Blog

Transaction ID Wraparound in Postgres

On Monday, July 20th, Sentry was down for most of the US working day. We deeply regret any issues this may have caused for your team and have taken measures to reduce the risk of this happening in the future. For transparency purposes, and the hope of helping others who may find themselves in this situation, we’ve described the event in detail below.

If you’re familiar with Sentry at all you know that we live and breathe SQL. For a long time I’ve had the stance that simple solutions are the best solutions. That holds true in choice of databases as well. Unfortunately that choice has also led to some complex problems. One such problem caused a major outage of the hosted Sentry service earlier this week. That problem is Postgres’ transaction ID (XID).

Transaction IDs

To understand the problem we first need to understand how transaction isolation works in Postgres. That turns out to be a lot easier said than done, as public documentation on the internals is sparse.
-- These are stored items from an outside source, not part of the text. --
Lemma parse_count n : 0 ≤ n ≤ 2 ^ 53 → parseNullableCount (Some (clean_text (string_of_Z n))) = Some (num_of_Z n).
Proof.
  intros [Hn Hm]. pose proof (string_of_Z_digits n Hn) as Hd. rewrite (digits_clean _ Hd). unfold parseNullableCount.
  rewrite (trim_no_space _ (digits_no_space _ Hd)).
  assert (numeric_units (string_of_Z n) = string_of_Z n) as ->.
  { apply js_filter_all. intros c Hc. rewrite Forall_forall in Hd. by rewrite (Hd c Hc). }
  assert (number_of (string_of_Z n) = num_of_Z n) as ->.
  { destruct (decide (n = 0)) as [->|]; [vm_compute; done|]. apply number_of_string_of_Z. lia. }
  destruct (bool_decide_reflect (string_of_Z n = u! "—")) as [E|_].
  { rewrite E in Hd. apply Forall_cons in Hd as [Hd _]. vm_compute in Hd. done. }
  destruct (string_of_Z n) as [|c r] eqn:E; [|done]. exfalso. revert E. unfold string_of_Z.
  rewrite (proj2 (Z.ltb_ge n 0)) by done. destruct (decide (n = 0)) as [->|]; [by vm_compute|].
  destruct (dec_string_head n) as (c & r & -> & _); [lia|done].
Qed.

Lemma filter_by_key {A} (key : A → ustring) l x : NoDup (map key l) → x ∈ l →
  js_filter (λ y, bool_decide (key y = key x)) l = [x].
Proof.
  induction l as [|y l IH]; intros Hn Hx; [by apply elem_of_nil in Hx|]. cbn in Hn. apply NoDup_cons in Hn as [Hy Hn].
  rewrite js_filter_cons. apply elem_of_cons in Hx as [->|Hx].
  - rewrite bool_decide_true by done. f_equal. apply js_filter_none. intros z Hz. apply bool_decide_false. intros E.
    apply Hy. rewrite <- E. by apply list_elem_of_fmap_2.
  - rewrite bool_decide_false; [by apply IH|]. intros E. apply Hy. rewrite E. by apply list_elem_of_fmap_2.
Qed.

Lemma series_faithful {A} index k i caption headers column (f : A → list ustring) (bucket : A → ustring) (count : A → Z) rows :
  all_columns read_tables !! k = Some (read_table i caption headers (map f (sortByBucket bucket rows)), column) →
  (∀ r, f r !! 0%nat = Some (dateText (bucket r)) ∧ f r !! column = Some (string_of_Z (count r))) →
  NoDup (map (λ r, bucket_category (bucket r)) rows) →
  (∀ r, r ∈ rows → bucket_category (bucket r) ≠ [] ∧ 0 ≤ count r ≤ 2 ^ 53) →
  faithful (trend_of index (mkLocated wrapper above)) k (λ r, bucket_category (bucket r)) count rows.
Proof.
  intros Hk Hf Hn Hr. set (cat := λ r, bucket_category (bucket r)). set (sorted := sortByBucket bucket rows) in *.
  assert (sorted ≡ₚ rows) as Hp by apply js_sort_perm.
  assert (∀ r, first_cell (map clean_text (f r)) = cat r) as Hfirst.
  { intros r. unfold first_cell. rewrite list_lookup_fmap. by rewrite (proj1 (Hf r)). }
  assert (row_categories (map (map clean_text) (map f sorted)) = js_filter truthy (map cat sorted)) as Hcats.
  { unfold row_categories. rewrite !map_map. f_equal. apply map_ext. apply Hfirst. }
  set (table := read_table i caption headers (map f sorted)) in *. split.
  - intros r Hin. apply (reported_iff index k table column); [done|]. split.
    + apply js_unique_elem, elem_of_flat_map. exists table. split.
      { apply list_elem_of_lookup_2, elem_of_flat_map in Hk as (t & Ht & (c & [= <- _] & _)%list_elem_of_fmap). done. }
      unfold table, read_table. cbn [tt_rows]. rewrite Hcats. apply js_filter_elem. split.
      * apply list_elem_of_fmap_2. by rewrite Hp.
      * apply truthy_true. apply (Hr r Hin).
    + unfold value_at, table, read_table. cbn [tt_rows]. rewrite map_map, js_filter_map. unfold compose.
      assert (js_filter (λ y, bool_decide (first_cell (map clean_text (f y)) = cat r)) sorted = [r]) as ->.
      { etrans; [apply List.filter_ext; intros y; by rewrite Hfirst|]. apply (filter_by_key cat); [|by rewrite Hp].
        by rewrite Hp. }
      cbn [map last mbind option_bind]. rewrite list_lookup_fmap, (proj2 (Hf r)). cbn [fmap option_fmap option_map].
      symmetry. apply parse_count, (Hr r Hin).
  - intros c v [Hc ->]%(reported_iff index k table column) Hnot; [|done]. apply value_at_None.
    + apply js_unique_elem, elem_of_flat_map in Hc as (t & _ & Hc). by apply js_filter_elem in Hc as [_ ?].
    + unfold table, read_table. cbn [tt_rows]. rewrite Hcats. intros [Hc' _]%js_filter_elem. apply Hnot.
      by rewrite <- Hp.
Qed.

(** what the activity chart tabulates is what the report prints: when the date
    texts are not empty and tell the buckets of one series apart, and the counts
    are not negative and below 2^53, the trend read back from the rendered tables
    has the event, alert, open and closed incident counts of the rows at the
    categories of their buckets, and gaps at the others. *)
Theorem activity_tables_reported index :
  NoDup (map (λ r, bucket_category (ts_bucketStartAt r)) events) →
  NoDup (map (λ r, bucket_category (ts_bucketStartAt r)) alerts) →
  NoDup (map (λ r, bucket_category (it_bucketStartAt r)) incidents) →
  Forall (λ r, bucket_category (ts_bucketStartAt r) ≠ [] ∧ 0 ≤ ts_count r ≤ 2 ^ 53) (events ++ alerts) →
  Forall (λ r, bucket_category (it_bucketStartAt r) ≠ [] ∧ 0 ≤ it_openCount r ≤ 2 ^ 53 ∧ 0 ≤ it_closedCount r ≤ 2 ^ 53) incidents →
  let trend := trend_of index (mkLocated wrapper above) in
  faithful trend 0 (λ r, bucket_category (ts_bucketStartAt r)) ts_count events ∧
  faithful trend 1 (λ r, bucket_category (ts_bucketStartAt r)) ts_count alerts ∧
  faithful trend 2 (λ r, bucket_category (it_bucketStartAt r)) it_openCount incidents ∧
  faithful trend 3 (λ r, bucket_category (it_bucketStartAt r)) it_closedCount incidents.
Proof.
  intros He Ha Hi [Fe Fa]%Forall_app Fi. rewrite Forall_forall in Fe. rewrite Forall_forall in Fa. rewrite Forall_forall in Fi. cbn zeta.
  split_and!; (eapply series_faithful; [rewrite read_columns; reflexivity|by intros r|done|]).
  - apply Fe.
  - apply Fa.
  - intros r Hr. destruct (Fi r Hr) as (? & ? & ?). done.
  - intros r Hr. destruct (Fi r Hr) as (? & ? & ?). done.
Qed.
End reported.

Definition sample_dates (s : ustring) : ustring := s.
Definition sample_events : list TimeSeriesPointDto :=
  [mkPointDto (u! "2026-07-19T14:00:00Z") 7; mkPointDto (u! "2026-07-19T13:00:00Z") 1200].
Definition sample_alerts : list TimeSeriesPointDto := [mkPointDto (u! "2026-07-19T13:00:00Z") 0].

Lemma activity_tables_reported_witness :
  not_in_table [] ∧
  faithful (trend_of 0 (mkLocated (DetectionActivityTable (H := utc_host) sample_dates (u! "Bucket") (u! "Count") (u! "Open")
    (u! "Closed") (u! "Events") (u! "Alerts") (u! "Incidents") sample_events sample_alerts []) []))
    0 (λ r, bucket_category sample_dates (ts_bucketStartAt r)) ts_count sample_events.
Proof.
  assert (not_in_table []) as H by (split; reflexivity). split; [exact H|].
  apply (activity_tables_reported (H := utc_host) sample_dates (u! "Bucket") (u! "Count") (u! "Open") (u! "Closed") (u! "Events")
    (u! "Alerts") (u! "Incidents") sample_events sample_alerts [] [] H 0).
  - by_compute.
  - by_compute.
  - constructor.
  - repeat constructor; cbn; try lia; vm_compute; discriminate.
  - constructor.
Defined.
What little documentation exists barely touches the surface. Given that I can’t speak with authority on the subject, we’ll approach this from a high level.

In essence, the first time a transaction manipulates rows in the database (typically via an INSERT, UPDATE, or DELETE statement) the database’s XID counter is incremented. This counter is used to determine row visibility.

In reality, it’s quite a bit more complex than that. The best human-readable description we’ve found is Heroku’s topic on the MVCC and concurrency.

You don’t need to have a strong grasp of MVCC to really understand the basics. It does what it’s supposed to, and works amazingly well for many workloads.

Wraparound

Due to the way transaction IDs are implemented in Postgres, it’s necessary to run a routine maintenance task called vacuuming. Postgres will do this automatically (via autovacuum), and in most worlds it can go unnoticed. Usually the casual PostgreSQL user first encounters autovacuum around the time that they start seeing heavy load (especially write load) on their database. The internet is full of awful advice of users suggesting you should turn off autovacuum, or run it manually at low traffic times, or simply adjust its schedule to run less often. To know why that’s ill-advised, you first need to understand the consequences of autovacuum not running.

For example, let’s say we’ve got a reasonably active database, and we’ve already disabled autovacuum. Eventually, that database is going to reach a situation where the XID counter has reached its maximum value. The absolute peak is something around 2 billion, but it can be far lower than that in some situations. Once you’ve reached this value, the semantics of MVCC can no longer function correctly. As mentioned earlier, the XID counter is used to issue unique values that identify an individual transaction. Since there are no longer any unique XID values available to identify new transactions, the database must halt to prevent XID re-use – otherwise, transactions that occurred in the past could suddenly appear to be in the future, leading to all kinds of strange and undesirable behavior (such as deleted rows reappearing, updated rows reverting to previous states, referential integrity or constraint violations, among others.) To protect you from this, Postgres will stop accepting commands when there are fewer than one million transactions left before the maximum XID value is reached.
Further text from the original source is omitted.